Still reeling from Cain’s death, the Cardinals struggled again in ’79, losing 10 of its first 13 games. At that point, Bidwill demanded that Wilkinson start Steve Pisarkiewicz, the team’s No. 1 draft pick in ’77, at quarterback. When Wilkinson refused, Bidwill fired him. Larry Wilson, the Big Red’s legendary safety who at that time was a team executive, was named as the interim coach.
The Big Red won Pisarkiewicz’s first two starts, home games against the 49ers (Joe Montana’s first start in the NFL) and Giants. But things unraveled in the final game of the season against the Bears on a bitterly cold day in Chicago. Pisarkiewicz struggled in the first half and the Cardinals fell behind, 21-0. In the locker room at halftime, as the players tried to get warm, quarterbacks coach Harry Gilmer approached Hart.
“Well, pawdnah, I guess you know why I’m here,” Gilmer said in his Alabama drawl. “I bet you know what I’m going to tell you, too.”
Gilmer asked Hart to go in at quarterback for the second half. Hart said he would have declined anyone else, including Wilson, but he couldn’t turn down Gilmer. “He was my friend, my mentor,” Hart said.
On the first series in the third quarter, Hart led the offense down the field and into scoring position.
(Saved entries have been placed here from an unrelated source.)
(** What [chMtxUnlockS] does: the mutex goes to its first waiter, which is
    ready, or is free; the caller keeps its other mutexes and the priority they
    give it. *)
Definition unlocked (me ump : Z) (mps : list Z) (k k' : kernel) : Prop :=
  wfx [XTop] k' /\ currp k' = me /\ vtlist k' = vtlist k /\ guar me k k' /\
  m_owner k' ump = head (queues k (QMtx ump)) /\ queues k' (QMtx ump) = tail (queues k (QMtx ump)) /\
  (forall m, m <> ump -> m_owner k' m = m_owner k m /\ queues k' (QMtx m) = queues k (QMtx m)) /\
  t_mtxlist (thr k' me) = mps /\ prio_of k' me = unlock_prio me ump mps k /\
  (forall t, head (queues k (QMtx ump)) = Some t -> t_state (thr k' t) = READY) /\
  (inherits k -> inherits k').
As Bears safety Doug Plank blitzed him, Hart lobbed a pass over the head of the Bears safety and wide receiver Pat Tilley caught it for a 13-yard touchdown (it was the Cardinals’ only score in a 42-6 drubbing). Just as Hart released the pass, Plank drilled him in the chest.
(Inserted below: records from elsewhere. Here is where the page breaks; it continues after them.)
(* ===== verification/ChCond.v ===== *)
(** * Condition variables: kernel/src/chcond.c, include/chcond.h

    Waiting releases the mutex locked last and locks it again afterwards;
    signalling wakes the most urgent waiter, broadcasting all of them. *)

From S2P Require Import Prelude ChLists Kernel ChVt ChSchd ChInv ChSeg ChSem ChThreads ChMtx ChLocks ChWake.

Definition chCondInit (cp : Z) : K unit := kmod (set_queue (QCond cp) []).

Definition chCondSignal (cp : Z) : K unit :=
  k ← kget;
  if k_notempty (QCond cp) k then tp ← k_fifo_remove (QCond cp); chSchWakeupS tp RDY_OK else mret tt.

Definition chCondSignalI (cp : Z) : K unit :=
  k ← kget;
  if k_notempty (QCond cp) k then wake_first (QCond cp) RDY_OK else mret tt.

Definition chCondBroadcastI (cp : Z) : K unit :=
  k ← kget; wake_all (S (length (queues k (QCond cp)))) (QCond cp) RDY_RESET.

Definition chCondBroadcast (cp : Z) : K unit := chCondBroadcastI cp;; chSchRescheduleS.

(** The current thread at its place among the waiters of [cp]. *)
Definition cond_insert (cp : Z) : K unit :=
  k ← kget;
  upd (currp k) (with_u (UObj (QCond cp)));;
  k_prio_insert (currp k) (QCond cp).

Definition chCondWaitS (cp : Z) : K Z :=
  mp ← chMtxUnlockS;
  cond_insert cp;;
  chSchGoSleepS WTCOND;;
  msg ← rdymsg;
  chMtxLockS mp;;
  mret msg.

Definition chCondWait (cp : Z) : K Z := chCondWaitS cp.

(** After a time-out the mutex is not locked again. *)
Definition chCondWaitTimeoutS (cp time : Z) : K Z :=
  mp ← chMtxUnlockS;
  cond_insert cp;;
  msg ← chSchGoSleepTimeoutS WTCOND time;
  (if negb (msg =? RDY_TIMEOUT) then chMtxLockS mp else mret tt);;
  mret msg.

Definition chCondWaitTimeout (cp time : Z) : K Z := chCondWaitTimeoutS cp time.

(** ** Signalling *)

#[export] Instance chCondSignal_service cp : Service (fun _ _ => True) (chCondSignal cp).
Proof.
  intros me k Hu _. pose proof Hu as (W & Hc & Hna). unfold chCondSignal. apply seg_get. unfold k_notempty.
  destruct (queues k (QCond cp)) as [|tp l] eqn:Hq; simpl; [by apply seg_ret, post_start|].
  assert (Hl : t_link (thr k tp) = Some (QCond cp)) by (apply (x_link _ _ W); rewrite Hq; by left).
  destruct (linked_state [] tp (QCond cp) k W ltac:(set_solver) Hl) as (Hf & Hw & Hne).
  pose proof (linked_not_mtx [] tp (QCond cp) k W ltac:(set_solver) Hl ltac:(done)) as Hnm.
  eapply seg_step; [unfold k_fifo_remove; by rewrite Hq|]. eapply wakeup_s_spec; try done.
  - apply wfx_deq; [by rewrite Hq|rewrite Hq; by constructor|done|done].
  - by apply guar_deq.
  - by apply may_wake_deq.
Qed.

#[export] Instance chCondBroadcast_service cp : Service (fun _ _ => True) (chCondBroadcast cp).
Proof.
  intros me k Hu _. pose proof Hu as (W & Hc & Hna).
  destruct (wake_all_ok me (QCond cp) RDY_RESET [XTop] ltac:(done) ltac:(done) ltac:(done) ltac:(set_solver)
    ltac:(set_solver) (S (length (queues k (QCond cp)))) k) as (k1 & E1 & (W1 & C1 & V1 & G1) & _);
    [eapply wfx_mono; [|exact W]; set_solver|done|lia|].
  unfold chCondBroadcast, chCondBroadcastI. eapply seg_step; [by rewrite kget_bind|].
  eapply resched_spec; [done|done|done|]. intros k2 k' (W' & C' & G' & A'). unfold post. split_and!; try done.
  intros Ha. apply A' in Ha. unfold armed in *. by rewrite V1 in Ha.
Qed.

(** ** Waiting *)

Lemma kbind_then_z {B} (m : K Z) (f : Z -> K unit) (g : Z -> K B) k k' r :
  (x ← m; f x;; mret x) k = KRet k' r -> (x ← m; f x;; g x) k = g r k'.
Proof.
  intros H. change (kbind (m k) (fun x => f x;; mret x) = KRet k' r) in H. change (kbind (m k) (fun x => f x;; g x) = g r k').
  destruct (m k) as [k1 x| |]; simpl in *; [|done|done]. revert H. unfold mbind, K_bind.
  destruct (f x k1) as [k2 []| |]; simpl; [|done|done]. by intros [= -> ->].
Qed.

(** The mutex given back and the thread queued: it may sleep. *)
Lemma cond_queued me cp ump mps k :
  user me k -> t_mtxlist (thr k me) = ump :: mps ->
  exists k', (mp ← chMtxUnlockS; cond_insert cp;; mret mp) k = KRet k' ump /\
    wfx [XThr me; XTop] k' /\ currp k' = me /\ guar me k k' /\ vtlist k' = vtlist k /\
    t_state (thr k' me) = CURRENT /\ t_mtxlist (thr k' me) = mps /\ may_sleep WTCOND me k' /\
    m_owner k' ump = head (queues k (QMtx ump)).
Proof.
  intros Hu Hml. pose proof Hu as (W & Hc & Hna).
  destruct (chMtxUnlockS_ok me ump mps k Hu Hml) as (k1 & E1 & W1 & C1 & V1 & G1 & O1 & _ & _ & L1 & _).
  assert (Hst : t_state (thr k1 me) = CURRENT) by (rewrite <- C1; apply W1; set_solver).
  assert (Hlk : t_link (thr k1 me) = None) by (rewrite <- C1; eapply current_link; [done|set_solver]).
  set (u := with_u (UObj (QCond cp))). set (k2 := upd_thr me u k1).
  set (k3 := enq me (QCond cp) (pinsert (prio_of k2) me (queues k2 (QCond cp))) k2). exists k3.
  assert (T2 : thr k2 me = u (thr k1 me)) by apply thr_upd_eq.
  assert (T3 : thr k3 me = with_link (Some (QCond cp)) (u (thr k1 me))) by (unfold k3; by rewrite thr_enq, decide_True, T2).
  assert (W2 : wfx [XThr me; XTop] k2).
  { apply wfx_upd; [set_solver|done|done|simpl; by rewrite Hst|]. eapply wfx_mono; [|exact W1]. set_solver. }
  split_and!; try done.
  - erewrite kbind_ret by exact E1. unfold cond_insert. unfold mbind, K_bind. simpl. by rewrite C1.
  - apply wfx_enq; [set_solver|by rewrite T2|apply pinsert_perm|done|done| |done|done].
    intros c [= <-]. apply pinsert_sorted.
  - etrans; [exact G1|]. etrans; [apply (guar_upd_me me u)|]. apply guar_enq. by right.
  - by rewrite T3.
  - by rewrite T3.
  - unfold may_sleep, armed. change (vtlist k3) with (vtlist k1). rewrite V1. split_and!; try done.
    unfold state_ok. rewrite thr_upd_eq, T3. simpl. by exists cp.
Qed.

(** Back from the sleep in the state [k'], with the mutexes [mps]. *)
Lemma cond_relock {A} (msg : A) me ump mps k k1 k' (Q : kernel -> A -> kernel -> Prop) :
  ~ armed k me -> post me k k1 k' -> me <> idle -> t_mtxlist (thr k' me) = mps -> ump ∉ mps ->
  (forall k2 k3, post me k k2 k3 -> locked ump me mps k3 -> Q k2 msg k3) ->
  seg me Q k1 ((chMtxLockS ump;; mret msg) k').
Proof.
  intros Hna Hp Hi Hm Hn HQ. pose proof Hp as (W' & C' & G' & A').
  assert (Hu' : user me k') by (unfold user; split_and!; auto).
  apply seg_bind. apply (seg_mono me (fun k2 _ k3 => post me k k2 k3 /\ locked ump me mps k3)).
  { intros k2 [] k3 [Hp3 Hl3]. apply seg_ret. by apply HQ. }
  eapply (seg_start me _ k1 k'); [exact G'| |].
  - intros [] k3 [(W3 & C3 & G3 & A3) Hl3]. split; [|done]. unfold post. split_and!; try done. by etrans.
  - eapply seg_mono; [|by apply (chMtxLock_seg me ump k')]. intros k2 [] k3 ((W3 & C3 & G3 & A3) & _ & Hl3).
    rewrite <- Hm in Hn. rewrite Hm in Hl3. split; [unfold post; split_and!; auto|]. apply Hl3. by rewrite <- Hm.
Qed.

Lemma cond_wait_ok me cp time ump mps k :
  user me k -> me <> idle -> t_mtxlist (thr k me) = ump :: mps -> fits 32 time -> time <> TIME_IMMEDIATE ->
  seg me (fun k1 _ k' => post me k k1 k' /\ locked ump me mps k') k (chCondWait cp k) /\
  seg me (fun k1 msg k' => post me k k1 k' /\
            if msg =? RDY_TIMEOUT then t_mtxlist (thr k' me) = mps else locked ump me mps k') k (chCondWaitTimeout cp time k).
Proof.
  intros Hu Hi Hml Hft Hti. pose proof Hu as (W & Hc & Hna).
  destruct (cond_queued me cp ump mps k Hu Hml) as (k1 & E1 & W1 & C1 & G1 & V1 & S1 & L1 & M1 & _).
  assert (Hn : ump ∉ mps).
  { pose proof (mx_nodup _ _ (x_mtx _ _ W ltac:(set_solver)) me) as Hd. rewrite Hml in Hd. by apply NoDup_cons in Hd as [? _]. }
  assert (Hna1 : ~ armed k1 me) by (unfold armed; by rewrite V1).
  assert (Hml' : forall k', mtx_rely (with_state WTCOND (thr k1 me)) (thr k' me) -> t_mtxlist (thr k' me) = mps).
  { intros k' [[_ Hr]|(m & Hr & _)]; [by rewrite Hr|done]. }
  assert (Hp : forall k2 k', post me k1 k2 k' -> post me k k2 k').
  { intros k2 k' (W2 & C2 & G2 & A2). unfold post. split_and!; try done. intros Ha. by apply A2 in Ha. }
  split.
  - unfold chCondWait, chCondWaitS, seg. rewrite (kbind_then_z _ _ _ _ _ _ E1).
    apply seg_bind. eapply go_sleep_mtx; try done. intros k' W' C' A' _ Hr. unfold rdymsg. apply seg_bind, seg_get, seg_ret.
    eapply (cond_relock _ me ump mps k1 k' k'); [done|by apply post_resumed|done|by apply Hml'|done|].
    intros k2 k3 H2 H3. split; [by apply Hp|done].
  - unfold chCondWaitTimeout, chCondWaitTimeoutS, seg. rewrite (kbind_then_z _ _ _ _ _ _ E1).
    apply seg_bind. eapply sleep_timeout_mtx; try done. intros k2 k' H2 Hr.
    destruct (Z.eqb_spec (u_msg (t_u (thr k' me))) RDY_TIMEOUT) as [Ht|Ht]; simpl negb; cbn match.
    + apply seg_bind, seg_ret, seg_ret. split; [by apply Hp|]. rewrite Ht, Z.eqb_refl. by apply Hml'.
    + eapply (cond_relock _ me ump mps k1 k2 k'); [done|done|done|by apply Hml'|done|].
      intros k3 k4 H3 H4. split; [by apply Hp|]. by rewrite (proj2 (Z.eqb_neq _ _) Ht).
Qed.

#[export] Instance chCondWait_service cp :
  Service (fun me k => me <> idle /\ t_mtxlist (thr k me) <> []) (chCondWait cp).
Proof.
  intros me k Hu [Hi Hm]. destruct (t_mtxlist (thr k me)) as [|ump mps] eqn:Hml; [done|].
  eapply seg_mono; [|apply (cond_wait_ok me cp 1 ump mps k Hu Hi Hml); [unfold fits; lia|done]]. by intros k1 a k' [Hp _].
Qed.

#[export] Instance chCondWaitTimeout_service cp time :
  Service (fun me k => me <> idle /\ t_mtxlist (thr k me) <> [] /\ fits 32 time /\ time <> TIME_IMMEDIATE)
    (chCondWaitTimeout cp time).
Proof.
  intros me k Hu (Hi & Hm & Hf & Ht). destruct (t_mtxlist (thr k me)) as [|ump mps] eqn:Hml; [done|].
  eapply seg_mono; [|by apply (cond_wait_ok me cp time ump mps k Hu Hi Hml)]. by intros k1 a k' [Hp _].
Qed.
“The last thing to hit the ground was my head,” Hart said. “I was out.”
When Hart woke up on the bench, he was both cold and woozy. He sat out the rest of the game and was still unsteady on the plane ride back to St. Louis.
The Big Red’s adversity continued in 1980, Jim Hanifan’s first year as head coach, as the team went 5-11. When Hart was injured in the 1981 season opener against Miami, second-round rookie Neil Lomax replaced him. Lomax then started the next week against the Cowboys in Dallas.

Hart returned and started Games 3-10, but when a 52-10 loss to the Eagles left the team with a 3-7 record, Hanifan decided it was time for a change. He benched Hart and named Lomax the starter. In effect, that ended the reign of Hart as the Big Red’s quarterback. He started one more game in ’81, saw only spot duty in the strike-shortened, nine-game ’82 season, and made just three starts in ’83.
“I don’t remember that being so bad,” Hart said. “By that time in my career, each year I was anticipating being asked to call it a day.”
What disenchanted Hart was a conversation he had with Hanifan when the team decided to release him after the ’83 season.
“He said he didn’t think I could handle being the backup,” said Hart, who was then 39 and had been Lomax’s backup for the last two and a half seasons. “I said, ‘This is a heckuva time to be talking about it. You didn’t talk to me about it before you made up your mind (in ’81).’ ”
Hart also was surprised to hear Hanifan say he didn’t think Hart and Lomax could interact.
Hart acknowledged that his relationship with Lomax was “a little bit difficult—I think Neil thought he should come right in and play; that’s what I heard”—but added, “I would have enjoyed helping Lomax—if he wanted to be helped.”
“What was I going to do? Sabotage his performance? I could have handled it. It was not that big of a deal. I was going on 40 years old, happy to still be in the league.”
After leaving the Cardinals, Hart played one last season in Washington after Redskins coach Joe Gibbs, Hart’s friend and a former Cardinals assistant under Coryell, asked him to back up Joe Theismann.

Hart finished his NFL career with some remarkable numbers: 201 games, 180 starts, 5,076 passing attempts, 2,593 completions, 34,665 yards, 209 touchdowns, and 247 interceptions. At the time of his retirement, only two other NFL quarterbacks, Johnny Unitas and Fran Tarkenton had thrown for more yards.
Still, Hart was disillusioned about how his Big Red career ended. “Yeah, I was hurt that after all those years they would send me packing,” he said.
As time passed, and he and his wife, Mary, moved to Naples, Fla., Hart wondered if he and the Cardinals would remain estranged forever. Then, in 2017, he received a phone call from then-Cardinals president Michael Bidwill, Bill Bidwill’s son, who was in Florida on a business trip and asked if Hart and Mary could meet him for lunch. Over the years, Hart and Michael, who had been a ball boy for the Cardinals during Hart’s early years with the team, had forged a friendly bond—unlike the chilling relationship Hart had had with Michael’s father.
After some initial cordial talk, Michael Bidwill said, “Well, let me tell you why I’m here.” He then surprised Hart by telling him the Cardinals wanted to induct him into the team’s Ring of Honor.
“Mary reached over and closed my mouth, I was in such awe,” Hart said. “I just never thought it was going to happen.”
Finally, it did. On December 3, 2017, in a halftime ceremony long overdue, the Cardinals saluted their legendary quarterback by putting his name up on the board at University of Phoenix Stadium in Glendale, Ariz. No. 17 became the 17th player to join the team’s Ring of Honor.